Fabrisse’s mind snagged on the words first mentee. The syllables clattered around inside his head like loose stones in a jar. His lips parted, but no sound came; he was still trying to decide if he’d misheard, or if this was some stray kindness that would vanish the moment he reached for it.
The magus seemed to take his silence for doubt. His tone shifted, lighter, almost wry, though still measured. “Don’t worry. The worst has passed. Thaumaturgy rests on two cornerstones: resonance input and emotional input. I have yet to see a student wholly incapable of both. The odds of such a case are one in a million. You will do fine.”

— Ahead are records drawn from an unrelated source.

Lemma ParseAddr6_range s ps : ParseAddr6 s = Some ps -> Forall piece ps.
Proof.
  unfold ParseAddr6. destruct (addr_family s) as [c|]; [|done].
  destruct (decide (c = ":"%char)) as [->|Hc].
  2:{ destruct c as [[] [] [] [] [] [] [] []]; done. }
  destruct (str_existsb _ s); [done|]. unfold parseIPv6.
  destruct (match s with String ":" (String ":" t) => _ | _ => _ end) as [e t].
  destruct (_ && _); [intros [= <-]; repeat constructor; unfold piece; lia|].
  destruct (ipv6_loop 8 t [] e) as [[qs e']|] eqn:Hl; [|done]. cbn [mbind option_bind].
  apply ipv6_loop_range in Hl; [|done]. destruct (length qs <? 8)%nat.
  - destruct e' as [k|]; [|done]. cbn [mbind option_bind]. intros [= <-].
    repeat (apply Forall_app; split); [by apply Forall_take|apply Forall_replicate; unfold piece; lia|by apply Forall_drop].
  - destruct (is_some e'); [done|]. by intros [= <-].
Qed.

Lemma hex_char_plain d : 0 <= d < 16 -> uri_plain (hex_char d) = true.
Proof. by apply (below_check (fun d => uri_plain (hex_char d)) 16). Qed.

Lemma hex_digits_plain fuel n acc :
  0 <= n -> str_forallb uri_plain acc = true -> str_forallb uri_plain (hex_digits fuel n acc) = true.
Proof.
  revert n acc. induction fuel as [|fuel IH]; intros n acc Hn Ha; [done|]. cbn [hex_digits].
  destruct (n <? 16) eqn:E; simplify_bool.
  - cbn [str_forallb]. rewrite hex_char_plain by lia. done.
  - apply IH; [apply Z.div_pos; lia|]. cbn [str_forallb]. pose proof (Z.mod_pos_bound n 16 ltac:(lia)).
    by rewrite hex_char_plain.
Qed.

Lemma write_pieces_plain c i ig ps : Forall piece ps -> str_forallb uri_plain (write_pieces c i ig ps) = true.
Proof.
  intros H. revert i ig. induction H as [|p ps Hp _ IH]; intros i ig; [done|]. cbn [write_pieces].
  destruct (ig && (p =? 0)); [apply IH|]. destruct (bool_decide _).
  - rewrite str_forallb_app, IH. by destruct (i =? 0)%nat.
  - rewrite !str_forallb_app, IH. unfold format_hex. rewrite hex_digits_plain by (done || by destruct Hp).
    by destruct (i =? 7)%nat.
Qed.

Lemma digit_plain c : is_digit_char c = true -> uri_plain c = true.
Proof.
  intros H. unfold uri_plain, isUnreservedByte, alnum, is_digit_char, IsDigit in *.
  assert (in_range 48 57 c = true) as -> by done. by rewrite !orb_true_r.
Qed.

Lemma label_plain c : label_byte c = true -> uri_plain c = true.
Proof.
  unfold label_byte. intros H. rewrite !orb_true_iff in H. unfold uri_plain, isUnreservedByte, alnum.
  destruct H as [[[H|H]|H]|H]; [rewrite H; by rewrite ?orb_true_r|rewrite H; by rewrite ?orb_true_r| |];
    apply Ascii.eqb_eq in H as ->; done.
Qed.

Lemma Itoa_plain z : 0 <= z -> str_forallb uri_plain (Itoa z) = true.
Proof.
  intros Hz. destruct (all_digits_Itoa z Hz) as (H & _). revert H. apply str_forallb_impl. apply digit_plain.
Qed.

Lemma dotted_plain v : 0 <= v -> str_forallb uri_plain (dotted v) = true.
Proof.
  intros Hv. unfold dotted. rewrite !str_forallb_app.
  assert (forall z, 0 <= z -> 0 <= Z.land z 255) as Hl by (intros; apply Z.land_nonneg; lia).
  rewrite !Itoa_plain by (apply Hl; try apply Z.shiftr_nonneg; lia). done.
Qed.

Lemma ipv4_digits_nonneg radix s n v : 0 <= radix -> 0 <= n -> ipv4_digits radix s n = Some v -> 0 <= v.
Proof.
  intros Hr. revert n. induction s as [|c s IH]; intros n Hn; cbn [ipv4_digits]; [by intros [= <-]|].
  destruct (hexValue c) as [d|] eqn:Hd; [|done]. destruct (radix <=? d); [done|]. destruct (_ <? _); [done|].
  apply IH. unfold hexValue, in_range in Hd. repeat case_match; simplify_eq; simplify_bool; nia.
Qed.

Lemma parseIPv4Number_nonneg s v : parseIPv4Number s = Some v -> 0 <= v.
Proof.
  unfold parseIPv4Number. repeat (case_match; try done); intros Hx; simplify_eq; try lia;
    (eapply ipv4_digits_nonneg; [| |exact Hx]); lia.
Qed.

Lemma parse_parts_nonneg parts ns : parse_parts parts = Some ns -> Forall (fun n => 0 <= n) ns.
Proof.
  revert ns. induction parts as [|p parts IH]; intros ns; cbn [parse_parts]; [by intros [= <-]|].
  destruct (parseIPv4Number p) as [n|] eqn:Hn; [|done]. cbn [mbind option_bind].
  destruct (parse_parts parts) as [ms|]; [|done]. intros [= <-]. constructor; [by eapply parseIPv4Number_nonneg|by apply IH].
Qed.

Lemma add_parts_nonneg i ns v : Forall (fun n => 0 <= n) ns -> 0 <= v -> 0 <= add_parts i ns v.
Proof.
  intros H. revert i v. induction H as [|n ns Hn _ IH]; intros i v Hv; [done|]. cbn [add_parts]. apply IH.
  pose proof (proj2 (Z.shiftl_nonneg n (8 * (3 - i))) Hn). lia.
Qed.

Lemma normalizeHost_plain raw h : normalizeHost raw = Ok h -> str_forallb uri_plain h = true.
Proof.
  unfold normalizeHost. destruct (raw ==? ""); [done|]. destruct (HasPrefix raw "[").
  { unfold normalizeIPv6Host. destruct (ParseAddr6 _) as [ps|] eqn:Hp; [|done]. intros [= <-].
    apply ParseAddr6_range in Hp. change ("[" ++ serializeIPv6 ps ++ "]") with (String "[" (serializeIPv6 ps ++ "]")).
    cbn [str_forallb]. rewrite str_forallb_app. unfold serializeIPv6. by rewrite write_pieces_plain. }
  destruct (decodeSegment raw) as [d|e]; [|done]. intros H. apply rbind_Ok_inv in H as (s & _ & H).
  destruct (hostEndsInANumber s).
  { unfold parseIPv4Host in H. cbv zeta in H. destruct (4 <? _); [done|]. destruct (parse_parts _) as [ns|] eqn:Hn; [|done].
    destruct (existsb _ _); [done|]. destruct (_ <=? _); [done|]. injection H as <-.
    apply parse_parts_nonneg in Hn. apply dotted_plain, add_parts_nonneg.
    - rewrite Forall_forall in *. intros x Hx. apply Hn. apply list_elem_of_In. apply list_elem_of_In in Hx.
      destruct ns as [|n ns]; [done|]. rewrite (app_removelast_last 0 (l := n :: ns)) by done. apply in_or_app. by left.
    - destruct (last ns) as [x|] eqn:E; [|done]. cbn. rewrite Forall_forall in Hn. apply Hn.
      rewrite last_lookup in E. by eapply list_elem_of_lookup_2. }
  apply rbind_Ok_inv in H as ([] & Hl & H). injection H as ->.
  rewrite <- (Join_Split h "."). assert (Forall (fun w => str_forallb uri_plain w = true) (Split h ".")) as Hw.
  { assert (forall l, check_labels l = Ok tt -> Forall (fun w => str_forallb uri_plain w = true) l) as Hc.
    { clear. induction l as [|w l IH]; cbn [check_labels]; [done|]. destruct (w ==? ""); [done|].
      destruct (str_forallb label_byte w) eqn:E; [|done]. cbn [negb]. intros H. constructor; [|auto].
      revert E. apply str_forallb_impl. apply label_plain. }
    unfold drop_trailing_empty in Hl. destruct (_ && _) eqn:E; [|by apply Hc].
    apply andb_true_iff in E as [_ E]. apply bool_decide_eq_true in E. apply Hc in Hl.
    destruct (Split_cons h ".") as (w & ws & Ew). rewrite Ew in *.
    rewrite (app_removelast_last "" (l := w :: ws)) by done. apply Forall_app. split; [done|]. constructor; [|done].
    assert (List.last (w :: ws) "" = default "" (last (w :: ws))) as ->; [|by rewrite E].
    clear. revert w. induction ws as [|x ws IH]; intros w; [done|]. apply (IH x). }
  clear Hl. revert Hw. generalize (Split h "."). intros l Hw. induction Hw as [|w l Hw _ IH]; [done|]. destruct l as [|y l]; [done|].
  change (Join (w :: y :: l) (String "." "")) with (w ++ "." ++ Join (y :: l) (String "." "")).
  by rewrite !str_forallb_app, Hw, IH.
Qed.

Lemma normalizePort_plain port sc q : normalizePort port sc = Ok q -> str_forallb uri_plain q = true.
Proof.
  unfold normalizePort. destruct (port ==? ""); [by intros [= <-]|]. destruct (allDigits port) eqn:Hd; [|done]. cbn [negb]. cbv zeta.
  destruct (_ || _); [done|]. destruct (_ ==? _); [by intros [= <-]|]. intros [= <-].
  unfold allDigits in Hd. apply andb_true_iff in Hd as [_ Hd]. apply strip_left_digits in Hd.
  destruct (strip_left port ==? ""); [done|]. revert Hd. apply str_forallb_impl. apply digit_plain.
Qed.

(** ** The URL of a reference in the scope *)

Lemma id_lacks id c :
  ValidateCanonicalResourceID id = Ok tt -> segment_byte c = false -> Ascii.eqb c "/" = false -> lacks c id = true.
Proof.
  intros H Hc Hs. apply resource_id_exact in H as (ds & _ & _ & ->).
  by apply (segments_join_lacks c [] ds Hc Hs).
Qed.

(** The origin and the path of a resource of the scope. *)
Lemma resource_url_split s p port id :
  scope_facts s p port -> ValidateCanonicalResourceID id = Ok tt ->
  exists q, splitHTTPURL (s ++ id) = Ok q /\ normalizeOrigin q = Ok (u_scheme p, u_host p, port) /\ u_path q = u_path p ++ id.
Proof.
  intros F Hid. eexists. split.
  - apply (split_extend s p id); try apply F; by apply id_lacks.
  - split; [|done]. rewrite <- (sf_origin _ _ _ F). done.
Qed.

Lemma resource_url_claimed s p port id :
  scope_facts s p port -> ValidateCanonicalResourceID id = Ok tt -> claimsScope s (s ++ id) = true.
Proof.
  intros F Hid. destruct (resource_url_split s p port id F Hid) as (q & Hq & Ho & Hp).
  unfold claimsScope. rewrite Hq, Ho, (sf_split _ _ _ F), (sf_origin _ _ _ F).
  rewrite bool_decide_eq_true_2 by done. cbn [negb]. rewrite Hp.
  destruct (scope_path s p port F) as (ds & Hds & Hpath).
  apply resource_id_exact in Hid as (es & Hes & Ha & ->). rewrite Hpath, str_app_assoc, slashed_id by done.
  rewrite <- slashed_app. rewrite bool_decide_eq_false_2.
  2:{ destruct ds; [|by intros [=]]. destruct es; [done|by intros [=]]. }
  rewrite normalizeEscapes_slashed, removeDotSegments_slashed; [|by destruct ds, es|by apply Forall_app].
  rewrite slashed_app, <- (slashed_id es) by done. rewrite <- str_app_assoc. apply HasPrefix_app.
Qed.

The words reached him. The knot in Fabrisse’s chest loosened, and for the first time in years, the future did not look like a wall but a door, cracked open. He gripped his cloak tighter, not to anchor himself but to hold on to the spark that had taken root inside.
The magus moved on without waiting for thanks, cloak whispering against the stone floor, leaving Fabrisse standing in the corridor, heart pounding with a different weight than before.
I will become a thaumaturge, he told himself. Not a wish, not a question. An oath.